6.1 Line Beam Definition

Subjects Covered

• Line Beam Analysis
• Line Beam Geometry
• Drop In Span
• Parametric Shapes

Outline

It is required to form a five span line beam analysis model to represent a reinforced concrete “T” beam, with dimensions as shown below. The first span is an 8m cantilever and the third span consists of two cantilevers at each end supporting a 15m drop in span. The beam is constructed of grade C40/50 concrete (Elastic modulus 35.2205MPa)

To model the drop in span we specify the line beam to have 7 spans and specify the supports at the internal bearing locations accordingly.

Each span is split into 1m segments which will define the results output locations.

Once the beam is defined, produce a full data summary report in PDF format and save the data file for use in another example.

Procedure

1. Start the program and select the New drop down button item Create From Template and pick the “EU Project” template.

   

Create line beam geometry

2. Using the File | Titles menu option set the Project title to “5 Span Line Beam” with a sub title of “Example 6.1”.
3. Also set the Job Number: to “6.1” and put your initials in the Calculations by: field.
4. Close the form with ✓ OK.
5. Change the navigation pane on the left hand side to Structure Definition and in the toolbar at the top of the Structure Definition pane click on Add Model | Line Beam.

6. The Line Beam Geometry form will open.

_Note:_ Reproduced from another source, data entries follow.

(** The members of an entry's line, each with the text between its quotes. *)
Definition entry_fields (show : Shown) (e : LogEntry) : list (string * field * string) :=
  [("level", FText (levelName (le_level e)), levelName (le_level e))] ++
  (if sh_threadId show then [("thread", FText (le_thread_id e), le_thread_id e)] else []) ++
  (if sh_category show && bool_decide (le_category e ≠ "") then [("cat", FText (le_category e), le_category e)] else []) ++
  match shown_file show e with
  | None => []
  | Some file =>
      [("file", FText (extractFilename file), extractFilename file); ("line", FNum (pretty (sl_line (le_location e))), "")] ++
      match c_string (sl_function (le_location e)) with None => [] | Some fn => [("func", FText fn, fn)] end
  end ++
  [("msg", FText (le_message e), json_message (le_message e))].
Definition timestamp_field (e : LogEntry) : string * field := ("ts", FText (formatTimestamp "" (le_timestamp e))).

Definition commas (l : list (string * field * string)) : string :=
  foldr (λ x acc, "," +:+ x +:+ acc) "" ((λ f, field_text f.1 f.2) <$> l).

Lemma commas_cons f l : commas (f :: l) = "," +:+ field_text f.1 f.2 +:+ commas l.
Proof. done. Qed.

Lemma commas_app l l' : commas (l ++ l') = commas l +:+ commas l'.
Proof.
  induction l as [|f l IH]; [done|]. rewrite <-app_comm_cons, !commas_cons, IH. by rewrite !string_app_assoc.
Qed.

Lemma append_nil_r (s : string) : s +:+ "" = s.
Proof. induction s as [|c s IH]; [done|]. exact (f_equal (String c) IH). Qed.

Lemma padded_app buf b v w p : appendPadded (buf +:+ b) v w p = buf +:+ appendPadded b v w p.
Proof. unfold appendPadded. by rewrite string_app_assoc. Qed.

Lemma timestamp_app buf t : formatTimestamp buf t = buf +:+ formatTimestamp "" t.
Proof. unfold formatTimestamp, appendNumber. by rewrite !append_nil, !padded_app, ?string_app_assoc. Qed.

Definition in_int (z : Z) : Prop := - 2 ^ 31 < z < 2 ^ 31.

Lemma formatJson_fields show e : in_int (sl_line (le_location e)) →
  formatJson show "" e =
  "{" +:+ field_text (timestamp_field e) (formatTimestamp "" (le_timestamp e)) +:+ commas (entry_fields show e) +:+ "}".
Proof.
  intros Hl. unfold in_int in Hl. unfold formatJson, entry_fields, shown_file. rewrite (timestamp_app ("" +:+ _)), !commas_app.
  unfold field_text at 1. cbn [timestamp_field fst snd].
  destruct (sh_threadId show), (sh_category show && bool_decide (le_category e ≠ ""));
    destruct (if sh_source show then c_string (sl_file (le_location e)) else None) as [file|];
    [destruct (c_string (sl_function (le_location e)))| |destruct (c_string (sl_function (le_location e)))|
    |destruct (c_string (sl_function (le_location e)))| |destruct (c_string (sl_function (le_location e)))|];
    rewrite ?commas_app, ?commas_cons, ?appendNumber_decimal by lia;
    unfold commas, field_text, q; cbn [fmap list_fmap foldr fst snd];
    autorewrite with text; rewrite ?append_nil_r; reflexivity.
Qed.
(** src/src/engine_log.cpp:24-40 toPublicLevel *)
Definition toPublicLevel (level : LogLevel) : PipeLogLevel :=
  match level with
  | L_Trace => KTrace | L_Debug => KDebug | L_Info => KInfo | L_Warning => KWarning
  | L_Error | L_Fatal | L_Off => KError
  end.

(** src/src/engine_log.cpp:44-46 setEngineLogLevel *)
Definition setEngineLogLevel (lg : Logger) (level : PipeLogLevel) : Logger := setLevel lg (toInternalLevel level).

(** src/src/engine_log.cpp:48-50 engineLogLevel *)
Definition engineLogLevel (lg : Logger) : PipeLogLevel := toPublicLevel (lg_level lg).

(** src/src/engine_log.cpp:52-54 setEngineConsoleLogging *)
Definition setEngineConsoleLogging (lg : Logger) (enabled : bool) : Logger := enableConsole lg enabled.

(** src/src/engine_log.cpp:56-63 addEngineLogSink *)
Definition addEngineLogSink (lg : Logger) : Logger * Z := addCallback lg.

(** What the sink [id] was called with. *)
Definition sink_calls (lg : Logger) (id : Z) : list (PipeLogLevel * string) :=
  omap (λ c : Z * LogEntry, if decide (c.1 = id) then Some (toPublicLevel (le_level c.2), le_message c.2) else None)
    (w_calls (lg_world lg)).

(** src/src/engine_log.cpp:65-67 removeEngineLogSink *)
Definition removeEngineLogSink (lg : Logger) (id : Z) : Logger := removeCallback lg id.

(** ** The bridge to a context *)

(** src/src/context.cpp:71-87 toPipeLogLevel *)
Definition toPipeLogLevel (level : LogLevel) : PipeLogLevel :=
  match level with
  | L_Trace => KTrace | L_Debug => KDebug | L_Info => KInfo | L_Warning => KWarning
  | L_Error | L_Fatal | L_Off => KError
  end.

Section Bridge.
Context `{CppTypes}.

(** src/src/context.cpp:111-125 PipelineContext::attachEngineLogs (the callback it registers), for a context that is
    alive *)
Definition bridge_callback (now : Z) (c : PipelineContext) (entry : LogEntry) : PipelineContext :=
  Contexts.log c now (toPipeLogLevel (le_level entry)) (le_category entry) (le_message entry).

(** A memory adapter behind the bridge keeps the records it is called with, in order. *)
Lemma bridge_keeps_records now c kept entries :
  m_loggerAdapter c = Some (MemoryLoggerAdapter kept) →
  m_loggerAdapter (foldl (bridge_callback now) c entries) =
    Some (MemoryLoggerAdapter (kept ++ ((λ e, mkLogEntry (toPipeLogLevel (le_level e)) (le_category e) (le_message e) now) <$> entries))).
Proof.
  revert c kept. induction entries as [|e entries IH]; intros c kept Hc; [by rewrite app_nil_r|]. cbn [foldl fmap list_fmap].
  rewrite (IH _ (kept ++ [mkLogEntry (toPipeLogLevel (le_level e)) (le_category e) (le_message e) now])).
  - by rewrite <-app_assoc.
  - unfold bridge_callback, Contexts.log. rewrite Hc. done.
Qed.
End Bridge.
(** Where [shutdown] is. *)
Inductive ShutdownPc :=
  | HNone
  | HStart (wait_for_tasks : bool)   (* the compare-exchange *)
  | HClear (k : nat)                 (* clear the k-th queue *)
  | HPending | HUnclaimed            (* store 0 *)
  | HLock | HUnlock | HNotify        (* wake all *)
  | HJoin                            (* waitForWorkers, then KStopped *)
  | HRejoin                          (* waitForWorkers of a later call *)
  | HDone.

(** src/src/work_stealing_thread_pool.hpp:563-594 WorkStealingThreadPool (data members) *)
Record Sys (T : Type) := mkSys {
  sy_queues : list (list T);
  sy_state : PoolState;
  sy_mutex : option Owner;
  sy_next : Z;
  sy_pending : Z;
  sy_completed : Z;
  sy_unclaimed : Z;
  sy_steals : Z;
  sy_workers : list (WorkerPc T);
  sy_subs : list (Submission T);
  sy_shutdown : ShutdownPc;
  sy_accepted : list T;
  sy_done : list T;
  sy_discarded : list T;
  sy_discard : bool;
  sy_clean : bool;
}.
Arguments mkSys {T} _ _ _ _ _ _ _ _ _ _ _ _ _ _ _ _.
Arguments sy_queues {T} _.
Arguments sy_state {T} _.
Arguments sy_mutex {T} _.
Arguments sy_next {T} _.
Arguments sy_pending {T} _.
Arguments sy_completed {T} _.
Arguments sy_unclaimed {T} _.
Arguments sy_steals {T} _.
Arguments sy_workers {T} _.
Arguments sy_subs {T} _.
Arguments sy_shutdown {T} _.
Arguments sy_accepted {T} _.
Arguments sy_done {T} _.
Arguments sy_discarded {T} _.
Arguments sy_discard {T} _.
Arguments sy_clean {T} _.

7. Set the Number of Spans: field to “7” and press the Enter key. The graphics will update to show the new configuration.

8. In the table, click in the Span Length field in row 1 and type in a value of “8”.

9. Enter appropriate span lengths in the other rows as shown in the table below.

   

10. Specify the support conditions such that all span ends are fixed in displacement but free to rotate (the default), but then free the displacement at the end of the cantilever (row 1) and each end of the drop in span (rows 4 & 5). This will be shown in the graphics as:

    

11. Finally, change the value in Divide Shortest Span into: to 5, which will split the smallest span into 1m segments. The longest span is updated automatically.

12. Close the form using the ✓ OK button.

Define Section Properties

13. Change the navigation pane on the left hand side of the screen to Design Sections.

    

14. Click on the button at the top to display the selection list as shown and pick New Section | Parametric Shape...

15. In the Parametric Shape Properties form change the Shape Reference to “T” and then set height: to “1000mm”, width to “1500mm," web thickness to “500mm” and flange thickness to “200mm”.

    

16. Enter a Name as “RC T Beam” and using the dropdown for Property select the grade C40/50 concrete material.

17. Close this form with the ✓ OK button

18. Change the navigation pane on the left hand side of the screen to Structure Properties then select the task option of Create Section and Beam Groups to load all defined design sections and beams into the navigation tree. In this case just the single section.

    

19. First select the Section item in the navigation window to open the Structure Properties: Section form and then to assign this property to all members in the structure draw a window round the whole structure in the Structure Graphics screen (Click at the top LH corner and release, move the cursor to the bottom RH corner and click again). The selected beams are then displayed in red.

20. Close the Structure Properties: Section form using the ✓ OK button.

21. Use the menu item File | Data Reports to open the Data Reports form.

22. Click the button Include All and then select the View... button to display the report. This can be viewed, converted to a pdf file and saved if required.

23. Use the menu item File | Save as to save the data file with a name of “My EU Example 6_1.sst”.

24. Close the program.

Summary

A Line Beam model is very easy to put together as the geometry is very simple. This makes it a very efficient method of analysis for preliminary design.

However, it must be remembered that a line beam only considers in plane vertical displacement and rotation about a perpendicular axis (ie. dz and ry degrees of freedom). This will of course mean that only two member actions are valid at the ends of each beam segment (ie. Moments about the horizontal axis and vertical shear).

If torsions, axial forces or transverse bending effects are significant in a structure then a line beam will not represent them.